Les attaques contre le droit de grève

Histoire par Christophe Chiclet

La fusillade de Fourmies le 1er mai 1891 à Fourmies (Nord).
Article publié dans l’action Élections dans la Fonction publique

Depuis les débuts de l’organisation du mouvement ouvrier à la fin du XVIIIe siècle, force est de constater qu’il existe plus de lois visant à interdire, ou encadrer strictement, le droit de grève, plutôt que défendre ce droit fondamental des travailleurs.

La liste serait trop longue des attaques et des façons de procéder. États et patronat ont, depuis la nuit des temps et sur tous les continents, utilisé la force pour parfois faire feu sur les grévistes. Combien de 1er Mai sanglants de Chicago à Ankara, de Paris à Salonique. Sans oublier Saint Petersburg en 1905, Tien An Men en 1989, les dizaines de milliers de travailleurs agricoles massacrés en Amérique latine.

En France, tous les régimes autoritaires ont interdit les grèves. D’autres, en principe démocratiques, ont voulu les encadrer strictement. Aujourd’hui, les gouvernements et le patronat optent pour des mesures coercitives basées sur des lois.

La loi Le Chapelier de juin 1791 interdit les grèves. Napoléon durcit son nouveau code pénal en 1810 sur ce sujet. C’est son neveu (Napoléon III) qui va autoriser en 1864 pour la première fois en France la Grève qui reste tout de même et jusqu’en 1946 passible de licenciement. En 1872, la IIIe République versaillaise la réinterdit. Avec la reconnaissance des syndicats en 1884, le droit de grève fait sa réapparition, mais dès 1892 le législateur va l’encadrer avec une série de mesures privilégiant obligatoirement la négociation dans tous les conflits du travail, tout en prenant soin d’interdire ce droit à tous les fonctionnaires. Quand ces derniers font tout de même grève, comme les postiers en 1910, ils sont brutalement révoqués, sans indemnité ni retraite. Idem dans le secteur privé où des milliers de cheminots (la SNCF n’existe pas encore) sont licenciés avant la Première Guerre mondiale. Avec la charte du travail de Pétain (novembre 1940), les syndicats et donc les grèves sont totalement interdits. Les grèves deviennent alors des actes de résistance contre l’occupant nazi et le régime de Vichy. Manifestations et débrayages étant trop dangereux (risques d’exécution et de déportation), la grève prend la forme du sabotage.

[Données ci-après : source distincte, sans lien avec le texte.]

Lemma sdt_descriptors_hit fuel pkt pos e prov nl name :
  (pos + 2 ≤ e)%nat → byte_at pkt pos = SERVICE_DESCRIPTOR_TAG →
  pkt !! (pos + 2 + 1)%nat = Some prov →
  pkt !! (pos + 2 + 1 + 1 + N.to_nat (byte_N prov))%nat = Some nl →
  slice_get pkt (pos + 2 + 1 + 1 + N.to_nat (byte_N prov) + 1)
    (pos + 2 + 1 + 1 + N.to_nat (byte_N prov) + 1 + N.to_nat (byte_N nl)) = Some name →
  utf8_valid name = true → sdt_descriptors (S fuel) pkt pos e = Some (Some name).
Proof.
  intros H1 H2 H3 H4 H5 H6. cbn [sdt_descriptors]. rewrite bool_decide_true by done.
  rewrite H2, N.eqb_refl, H3. cbn [mbind option_bind]. rewrite H4. cbn [mbind option_bind].
  rewrite H5. cbn [mbind option_bind]. by rewrite H6.
Qed.

Lemma read_built_sdt sid name tsid rest : (length name ≤ MAX_SERVICE_NAME_BYTES)%nat →
  utf8_valid name = true →
  read_sdt_service_name (build_sdt_with_transport sid name tsid ++ rest) = Some name.
Proof.
  intros Hn Hu. unfold read_sdt_service_name.
  pose proof (build_sdt_length sid name tsid Hn) as Hlen.
  destruct (chunks_exact_cons TS_PACKET_LEN _ rest ltac:(unfold TS_PACKET_LEN; lia) Hlen) as [r ->].
  assert (length name ≤ 151)%nat as Hn' by exact Hn. clear Hn Hlen.
  destruct (sdt_shape sid name tsid) as (b19 & b20 & pre & post & -> & -> & -> & Hpre & Htake & L19 & L20 & L21 & L24 & L32).
  set (P := pre ++ name ++ post).
  assert (∀ i b, pre !! i = Some b → P !! i = Some b) as HP.
  { intros i b Hb. by apply lookup_app_l_Some. }
  assert (∀ i b, pre !! i = Some b → byte_at P i = byte_N b) as HB.
  { intros i b Hb. unfold byte_at. f_equal. by apply nth_lookup_Some, HP. }
  assert (∀ i b, [TS_SYNC; x40; x11; x10; x00; x42] !! i = Some b → pre !! i = Some b) as HT.
  { intros i b. rewrite <- Htake. by intros [? _]%lookup_take_Some. }
  eapply (read_sdt_packets_hit P r 5 x42); try done.
  - unfold sync_at. by rewrite (HP 0%nat TS_SYNC) by (by apply HT).
  - unfold ts_pid. by rewrite (HB 1%nat x40), (HB 2%nat x11) by (by apply HT).
  - unfold psi_section_start, ts_payload_offset. rewrite (HB 3%nat x10) by (by apply HT). simpl.
    by rewrite (HP 4%nat x00) by (by apply HT).
  - by apply HP, HT.
  - by apply HP, L19.
  - by apply HP, L20.
  - rewrite length12_small by lia.
    eapply (sdt_descriptors_hit _ P _ _ x07 (N_byte (lenN name))); try done.
    + unfold TS_PACKET_LEN. lia.
    + by rewrite (HB _ x48).
    + by apply HP, L24.
    + by apply HP, L32.
    + change (5 + 3 + 8 + 3 + 2 + 2 + 1 + 1 + N.to_nat (byte_N x07) + 1)%nat with 33%nat.
      rewrite byte_N_of_N by (unfold lenN; lia). unfold lenN. rewrite Nat2N.id.
      apply slice_get_Some. rewrite <- Hpre. unfold P.
      rewrite slice_app_mid, !length_app. split_and!; [done|lia|lia].
Qed.
(* ===== verification/TsGate.v ===== *)
(** * The keyframe gate

    [ace-media/src/mpegts.rs]: [VideoAccessPointState], which learns the tables and recognises
    access points, and [KeyframeGate], which holds a client's stream back until the first one
    and, when titled, owns the service description table of the stream it forwards. *)

From S2P Require Import Prelude Bytes Text MpegTs TsTables.

(** ** Access points *)

Record VideoAccessPointState : Type := mkAccess {
  allow_mpeg2 : bool;
  preserve_identity : bool;
  pmt_pid : option N;
  video_pid : option N;
  video_codec : option VideoCodec;
  cached_pat : option bytes;
  cached_pmt : option bytes;
  service_name : option bytes;
  program_number : option N;
}.

Definition access_new : VideoAccessPointState :=
  mkAccess false false None None None None None None None.

Definition access_with_service_name (raw : option bytes) : VideoAccessPointState :=
  mkAccess false false None None None None None (raw ≫= sanitize_service_name) None.

Definition enable_mpeg2 (a : VideoAccessPointState) : VideoAccessPointState :=
  mkAccess true (preserve_identity a) (pmt_pid a) (video_pid a) (video_codec a) (cached_pat a)
    (cached_pmt a) (service_name a) (program_number a).

Definition preserve_transport_identity (a : VideoAccessPointState) : VideoAccessPointState :=
  mkAccess (allow_mpeg2 a) true (pmt_pid a) (video_pid a) (video_codec a) (cached_pat a)
    (cached_pmt a) (service_name a) (program_number a).

Definition has_service_name (a : VideoAccessPointState) : bool := bool_decide (is_Some (service_name a)).

Definition access_reset (a : VideoAccessPointState) : VideoAccessPointState :=
  mkAccess (allow_mpeg2 a) (preserve_identity a) None None None None None (service_name a) None.

(** Learning a table from a packet. *)
Definition learn_pat (a : VideoAccessPointState) (packet : bytes) (mapping : option (N * N))
    : VideoAccessPointState :=
  let program := fst <$> mapping in
  let pmt := snd <$> mapping in
  let changed := negb (bool_decide (pmt_pid a = pmt)) || negb (bool_decide (program_number a = program)) in
  mkAccess (allow_mpeg2 a) (preserve_identity a) pmt
    (if changed then None else video_pid a) (if changed then None else video_codec a)
    (Some packet) (if changed then None else cached_pmt a) (service_name a) program.

Definition learn_pmt (a : VideoAccessPointState) (packet : bytes) (video : option (N * VideoCodec))
    : VideoAccessPointState :=
  mkAccess (allow_mpeg2 a) (preserve_identity a) (pmt_pid a) (fst <$> video) (snd <$> video)
    (cached_pat a) (Some packet) (service_name a) (program_number a).

Definition access_observe (a : VideoAccessPointState) (packet : bytes) : bool * VideoAccessPointState :=
  if negb (bool_decide (length packet = TS_PACKET_LEN)) || negb (sync_at packet 0) then (false, a)
  else
    let pid := ts_pid packet in
    let a :=
      if (pid =? 0)%N then
        match parse_pat_first_program packet with
        | Some mapping => learn_pat a packet mapping
        | None => a
        end
      else if bool_decide (Some pid = pmt_pid a) then
        match parse_pmt_video packet (program_number a) (allow_mpeg2 a) with
        | Some video => learn_pmt a packet video
        | None => a
        end
      else a in
    (bool_decide (Some pid = video_pid a) && is_random_access_point packet (video_codec a), a).

Definition table_prefix (a : VideoAccessPointState) : option bytes :=
  pat ← cached_pat a;
  pmt ← cached_pmt a;
  match service_name a, program_number a with
  | Some name, Some program =>
      if preserve_identity a then
        start ← psi_section_start pat;
        identity ← slice_get pat (start + 3) (start + 5);
        Some (pat ++ pmt ++ build_sdt_with_transport program name (be_N identity))
      else Some (pat ++ pmt ++ build_sdt program name)
  | _, _ => Some (pat ++ pmt)
  end.

(** ** The gate *)

Record KeyframeGate : Type := mkGate {
  g_buf : bytes;
  g_locked : bool;
  access : VideoAccessPointState;
  scanned : N;
  max_scan_packets : N;
  filter_sdt : bool;
  next_sdt_counter : N;
  mark_discontinuity : bool;
}.

Inductive GateResume : Type := AccessPoint | ScanBudget.

Record KeyframeGateOutput : Type := mkGateOutput {
  forwarded : list (nat * nat);
  gate_bytes : bytes;
  withheld_bytes : nat;
  resumed : option GateResume;
}.

Definition DEFAULT_MAX_SCAN_PACKETS : N := 60000.

Definition with_max_scan_packets (max : N) : KeyframeGate :=
  mkGate [] false access_new 0 max false 0 false.

Definition gate_new : KeyframeGate := with_max_scan_packets DEFAULT_MAX_SCAN_PACKETS.

Definition new_passthrough : KeyframeGate :=
  mkGate [] true access_new 0 DEFAULT_MAX_SCAN_PACKETS false 0 false.

Definition is_locked (g : KeyframeGate) : bool := g_locked g.

Definition with_service_name (raw : option bytes) : KeyframeGate :=
  let access := access_with_service_name raw in
  mkGate [] false access 0 DEFAULT_MAX_SCAN_PACKETS (has_service_name access) 0 false.

Definition gate_reset (g : KeyframeGate) : KeyframeGate :=
  mkGate [] false (access_reset (access g)) 0 (max_scan_packets g) (filter_sdt g) (next_sdt_counter g) false.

De la réquisition aux lois pernicieuses

Certaines professions restent interdites de droit de grève : les CRS et les magistrats judiciaires (décembre 1947), les fonctionnaires de police (septembre 1948), les surveillants de prison (1966). D’autres voient ce droit limité comme les contrôleurs aériens (décrets de 1964, 1987 et 1990), puis plus récemment dans l’audiovisuel public, les hôpitaux, les transports et l’éducation nationale.

Si, dans le secteur privé, les patrons usent et abusent du lock-out, dans le public et le parapublic, les gouvernements sont parfois tentés par la réquisition des travailleurs. De Gaulle a tenté de le faire en mars-avril 1963 contre les mineurs. Mal lui en a pris. Toutes les mines françaises se sont arrêtées. Aucun mineur n’a répondu aux avis de réquisition et finalement le 5 avril, les charbonnages de France ont dû augmenter les salaires de 12 à 25% ! Mais quelques mois plus tard (31 juillet 1963), le Général a fait voter une loi interdisant les grèves tournantes dans la fonction publique. Cette loi ne fut pas appliquée en mai 1968 vu l’ampleur du mouvement. Mais la loi du 27 décembre 1968 pénalise les grévistes en cas de violence pendant la grève (articles 414 et 415 du code pénal). Une simple chemise arrachée au DRH d’Air France (octobre 2015) a entraîné une levée de bouclier.

Avec la loi du 21 août 2007, le nouveau gouvernement Sarkozy s’attaque frontalement au droit de grève en instaurant l’obligation pour chaque salarié de se déclarer gréviste ou non 48 heures à l’avance dans les transports, loi validée par le Conseil d’État le 11 février 2008. Six mois plus tard, le « droit d’accueil » est imposé en cas de grève aux enseignants des écoles maternelles et primaires. L’offensive touche aussi le secteur privé. En octobre 2010, le préfet mandate des huissiers pour réquisitionner les grévistes de la raffinerie Total de Grandpuits et à Noël 2011, le gouvernement remplace les agents de sécurité grévistes des aéroports par des policiers.

Le droit de grève, acquis fondamental de la démocratie sociale, reste toujours la cible du gouvernement et du patronat.